Write out exactly the first lines of the listing, ending on the line that contains "- Calls to the".
◇ ◇ ◇ ◇
(** * Fuzzer-evaluation statistics: Vargha-Delaney A12, data validation,
      best-competitor selection and comparison dispatch.

    A shallow embedding of [a12.py], [utils.py] and [statistical_tests.py].

    - Coverage values are Python [int]s: [Z].
    - A [Dict[str, List[int]]] is an association list in insertion order
      (Python dictionaries iterate in insertion order, and the competitor
      search depends on that order).
    - Python exceptions are values of [exn]; a function that may raise
      returns a [result].
    - Numbers computed with [/] ([a12], [statistics.mean],
      [statistics.median]) are kept as exact rationals [Q]; the binary64
      evaluation of [a12] and of the categorization ladder is given besides
      in [Module Binary64], on Rocq's primitive floats.
    - Calls to the statistics providers (SciPy, the R script) are recorded
      as events; what a provider answers is a parameter.
    - The text printed on stdout and stderr is not part of the model: a
      function is its provider calls and its result or exception. *)

From Stdlib Require Import ZArith QArith Qfield Lia Lqa Bool.
From Stdlib Require Import Floats Uint63.
From stdpp Require Import base list sorting gmap strings.

Local Open Scope Z_scope.

(* A decimal literal of type [float] is read, as Python reads it, as the
   nearest binary64 value. *)
Set Warnings "-inexact-float".

(** ** Exceptions and results *)

Inductive exn : Type :=
| AssertionError
| ZeroDivisionError
| ValueError
| KeyError
| IndexError
| TypeError
| StatisticsError.

Inductive result (A : Type) : Type :=
| Ok (a : A)
| Raise (e : exn).

Arguments Ok {A} a.
Arguments Raise {A} e.

(** Sequencing: an exception raised on the way ends the computation. *)
#[global] Instance result_ret : MRet result := fun A a => Ok a.

#[global] Instance result_bind : MBind result := fun A B k r =>
  match r with
  | Ok a => k a
  | Raise e => Raise e
  end.

Definition raises {A : Type} (r : result A) : Prop :=
  match r with
  | Ok _ => False
  | Raise _ => True
  end.

(** [assert c] *)
Definition py_assert (c : bool) : result unit :=
  if c then Ok tt else Raise AssertionError.

(** A sample: the coverage reached in each run of one fuzzer. *)
Definition Sample : Type := list Z.

(** Comparisons on exact rationals, as booleans. *)
Definition Qgtb (x y : Q) : bool := negb (Qle_bool x y).
Definition Qltb (x y : Q) : bool := negb (Qle_bool y x).

(** [len(l)] as a Python integer. *)
Definition len {A : Type} (l : list A) : Z := Z.of_nat (length l).

(** ** a12.py *)

Module A12.

(** The body of the inner loop of [a12]: one comparison of a tweak value
    [x] with a baseline value [y], on the counters [(more, same)]. *)
Definition compare_pair (x y : Z) (c : Z * Z) : Z * Z :=
  let '(more, same) := c in
  if x =? y then (more, same + 1)
  else if x >? y then (more + 1, same)
  else (more, same).

(** The two nested loops, [for x in tweak: for y in baseline: ...], from
    [more = 0; same = 0]. *)
Definition cross_compare (baseline tweak : Sample) : Z * Z :=
  fold_left
    (fun c x => fold_left (fun c y => compare_pair x y c) baseline c)
    tweak (0, 0).

(** [a12(baseline, tweak)]. *)
Definition a12 (baseline tweak : Sample) : result Q :=
  _ ← py_assert (len baseline =? len tweak);
  let '(more, same) := cross_compare baseline tweak in
  let n := len baseline * len tweak in
  if n =? 0 then Raise ZeroDivisionError
  else Ok ((inject_Z more + (1 # 2) * inject_Z same) / inject_Z n)%Q.

(** [effect_size_categorization(effect_size)]: the branches in the order
    of the source. *)
Definition effect_size_categorization (effect_size : Q) : result string :=
  if Qgtb effect_size (71 # 100)%Q then Ok "+L"%string
  else if Qgtb effect_size (64 # 100)%Q then Ok "+M"%string
  else if Qgtb effect_size (56 # 100)%Q then Ok "+S"%string
  else if Qgtb effect_size (50 # 100)%Q then Ok "  "%string
  else if Qeq_bool effect_size (50 # 100)%Q then Ok "  "%string
  else if Qltb effect_size (29 # 100)%Q then Ok "-L"%string
  else if Qltb effect_size (36 # 100)%Q then Ok "-M"%string
  else if Qltb effect_size (44 # 100)%Q then Ok "-S"%string
  else if Qltb effect_size (50 # 100)%Q then Ok "  "%string
  else Raise ValueError.

(** [effect_size_latex_table_field(effect_size)], as the two parts of the
    text: the category, and the value that is printed with two decimals. *)
Definition effect_size_latex_table_field (effect_size : Q)
  : result (string * Q) :=
  category ← effect_size_categorization effect_size;
  Ok (category, effect_size).

End A12.

(** ** a12.py on binary64 floats *)

Module Binary64.

(** [float(n)] for a counter [n]; the counters of [a12] are below [2^63]
    for every pair of lists that fits in memory. *)
Definition float_of_int (n : Z) : float := PrimFloat.of_uint63 (Uint63.of_Z n).

Definition a12 (baseline tweak : Sample) : result float :=
  _ ← py_assert (len baseline =? len tweak);
  let '(more, same) := A12.cross_compare baseline tweak in
  let n := len baseline * len tweak in
  if n =? 0 then Raise ZeroDivisionError
  else Ok ((float_of_int more + 0.5 * float_of_int same) / float_of_int n)%float.

Definition effect_size_categorization (effect_size : float) : result string :=
  if (0.71 <? effect_size)%float then Ok "+L"%string
  else if (0.64 <? effect_size)%float then Ok "+M"%string
  else if (0.56 <? effect_size)%float then Ok "+S"%string
  else if (0.50 <? effect_size)%float then Ok "  "%string
  else if (effect_size =? 0.50)%float then Ok "  "%string
  else if (effect_size <? 0.29)%float then Ok "-L"%string
  else if (effect_size <? 0.36)%float then Ok "-M"%string
  else if (effect_size <? 0.44)%float then Ok "-S"%string
  else if (effect_size <? 0.50)%float then Ok "  "%string
  else Raise ValueError.

End Binary64.

(** ** Python's [statistics] module and built-ins used by the scripts *)

Module Py.

(** [sorted(data)] *)
Definition sorted (data : Sample) : Sample := merge_sort Z.le data.

(** [sum(data)] *)
Definition sum (data : Sample) : Z := fold_left Z.add data 0.

(** [statistics.mean(data)]: the exact quotient; [StatisticsError] on
    empty data. *)
Definition mean (data : Sample) : result Q :=
  match data with
  | [] => Raise StatisticsError
  | _ => Ok (inject_Z (sum data) / inject_Z (len data))%Q
  end.

(** [statistics.median(data)]: the middle value of the sorted data, the
    mean of the two middle values when the length is even;
    [StatisticsError] on empty data. *)
Definition median (data : Sample) : result Q :=
  let data := sorted data in
  let n := length data in
  if (n =? 0)%nat then Raise StatisticsError
  else if (n mod 2 =? 1)%nat then Ok (inject_Z (nth (n / 2) data 0))
  else
    let i := (n / 2)%nat in
    let below := nth (i - 1)%nat data 0 in
    let above := nth i data 0 in
    Ok (inject_Z (below + above) / 2)%Q.

(** [max(values)]: the first of the largest values; [ValueError] on an
    empty sequence. *)
Definition max_from (v : Q) (values : list Q) : Q :=
  fold_left (fun m x => if Qgtb x m then x else m) values v.

Definition max (values : list Q) : result Q :=
  match values with
  | [] => Raise ValueError
  | v :: values => Ok (max_from v values)
  end.

(** [set(data)] *)
Definition set (data : Sample) : gset Z := list_to_set data.

(** [[0] * n]: empty when [n <= 0]. *)
Definition zeros (n : Z) : Sample := replicate (Z.to_nat n) 0.

(** [data.count(e)] *)
Definition count (e : Z) (data : Sample) : Z :=
  len (List.filter (Z.eqb e) data).

(** [enumerate(pool)] *)
Definition enumerate {A : Type} (pool : list A) : list (nat * A) :=
  combine (seq 0 (length pool)) pool.

(** [itertools.permutations(pool, 2)]: the pairs of the items at two
    different positions, in the order of the positions. *)
Definition permutations2 {A : Type} (pool : list A) : list (A * A) :=
  List.flat_map
    (fun ia : nat * A =>
       List.flat_map
         (fun jb : nat * A =>
            if (ia.1 =? jb.1)%nat then [] else [(ia.2, jb.2)])
         (enumerate pool))
    (enumerate pool).

End Py.

(** ** Dictionaries [Dict[str, List[int]]] *)

Definition Dict : Type := list (string * Sample).

(** [d.keys()] *)
Definition keys {V : Type} (d : list (string * V)) : list string := d.*1.

(** [k in d] *)
Definition has_key {V : Type} (k : string) (d : list (string * V)) : bool :=
  bool_decide (k ∈ keys d).

(** [d[k]]: [KeyError] when the key is absent. *)
Fixpoint get {V : Type} (k : string) (d : list (string * V)) : result V :=
  match d with
  | [] => Raise KeyError
  | (k', v) :: d => if String.eqb k k' then Ok v else get k d
  end.

(** [d[k] = v]: a key already present keeps its place, a new key goes to
    the end. *)
Fixpoint dict_set {V : Type} (k : string) (v : V) (d : list (string * V))
  : list (string * V) :=
  match d with
  | [] => [(k, v)]
  | (k', v') :: d =>
      if String.eqb k k' then (k, v) :: d else (k', v') :: dict_set k v d
  end.

(** ** The statistics providers

    SciPy's [mannwhitneyu] and the two functions of the R script. A call
    is recorded as an [event]; the answer comes from a [providers] record. *)

Inductive event : Type :=
| CallMannWhitneyU (x y : Sample)
| CallTwoSampleComparison (f1 f2 : Sample)
| CallAnova (fs : list (string * Sample)).

(** A component of an R answer: a numeric vector, or a list of columns. *)
Inductive rvalue : Type :=
| RVec (xs : list Q)
| RTable (columns : list (list Q)).

Record providers : Type := {
  mannwhitneyu : Sample -> Sample -> result (Q * Q);
  dec_twosamplecomparison : Sample -> Sample -> result (list Q);
  dec_anova : list (string * Sample) -> result (list rvalue)
}.

(** A computation that calls providers: the calls made, in order, and the
    outcome. *)
Inductive io (A : Type) : Type :=
| IO (calls : list event) (r : result A).

Arguments IO {A} calls r.

Definition calls {A : Type} (m : io A) : list event :=
  match m with IO t _ => t end.

Definition outcome {A : Type} (m : io A) : result A :=
  match m with IO _ r => r end.

#[global] Instance io_ret : MRet io := fun A a => IO [] (Ok a).

#[global] Instance io_bind : MBind io := fun A B k m =>
  match m with
  | IO t (Ok a) => match k a with IO t' r => IO (t ++ t') r end
  | IO t (Raise e) => IO t (Raise e)
  end.

(** A step that calls no provider. *)
Definition lift {A : Type} (r : result A) : io A := IO [] r.

(** A provider call. *)
Definition call {A : Type} (ev : event) (answer : result A) : io A :=
  IO [ev] answer.

(** ** utils.py *)

Module Utils.

(** [find_best_competitor]: the loop that fills [ratings]. *)
Fixpoint rate (fn : Sample -> result Q) (tweak : string) (items : Dict)
    (ratings : list (string * Q)) : result (list (string * Q)) :=
  match items with
  | [] => Ok ratings
  | (fuzzer, bbs) :: items =>
      if String.eqb fuzzer tweak then rate fn tweak items ratings
      else r ← fn bbs; rate fn tweak items (dict_set fuzzer r ratings)
  end.

Definition find_best_competitor (tweak : string) (fuzzer_to_bbs : Dict)
    (method : string) : result (list string) :=
  let fn := if String.eqb method "mean" then Py.mean else Py.median in
  ratings ← rate fn tweak fuzzer_to_bbs [];
  max_val ← Py.max ratings.*2;
  Ok (List.filter (fun fv => Qeq_bool fv.2 max_val) ratings).*1.

Definition contains_zero (data : Sample) : bool :=
  bool_decide (0 ∈ data).

Definition contains_ties (data : Sample) : bool :=
  negb (Z.of_nat (size (Py.set data)) =? len data).

Definition num_ties (data : Sample) : Z :=
  len data - Z.of_nat (size (Py.set data)).

Definition contains_overlaps (data_a data_b : Sample) : bool :=
  Z.of_nat (size (Py.set data_a ∩ Py.set data_b)) >? 0.

(** [validate_datasets]: the value returned; the warnings go to stderr. *)
Definition validate_datasets (data_a data_b : Sample) : bool :=
  let is_valid := true in
  let is_valid := if contains_ties data_a then false else is_valid in
  let is_valid := if contains_ties data_b then false else is_valid in
  let is_valid := if contains_ties (data_a ++ data_b) then false else is_valid in
  is_valid.

Definition mann_whitney_u (P : providers) (baseline tweak : Sample)
    (unsafe quiet : bool) : io (Q * Q) :=
  _ ← (if negb unsafe then
         lift (py_assert (negb (contains_ties (baseline ++ tweak))))
       else if negb quiet then
         let _ := validate_datasets baseline tweak in mret tt
       else mret tt);
  mwu_result ← call (CallMannWhitneyU baseline tweak)
                    (mannwhitneyu P baseline tweak);
  let stat := mwu_result.1 in
  let p_value := mwu_result.2 in
  mret (stat, p_value).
◇ ◇ ◇ ◇
- _Output for this exercise_
(** * Fuzzer-evaluation statistics: Vargha-Delaney A12, data validation,
      best-competitor selection and comparison dispatch.

    A shallow embedding of [a12.py], [utils.py] and [statistical_tests.py].

    - Coverage values are Python [int]s: [Z].
    - A [Dict[str, List[int]]] is an association list in insertion order
      (Python dictionaries iterate in insertion order, and the competitor
      search depends on that order).
    - Python exceptions are values of [exn]; a function that may raise
      returns a [result].
    - Numbers computed with [/] ([a12], [statistics.mean],
      [statistics.median]) are kept as exact rationals [Q]; the binary64
      evaluation of [a12] and of the categorization ladder is given besides
      in [Module Binary64], on Rocq's primitive floats.
    - Calls to the statistics providers (SciPy, the R script) are recorded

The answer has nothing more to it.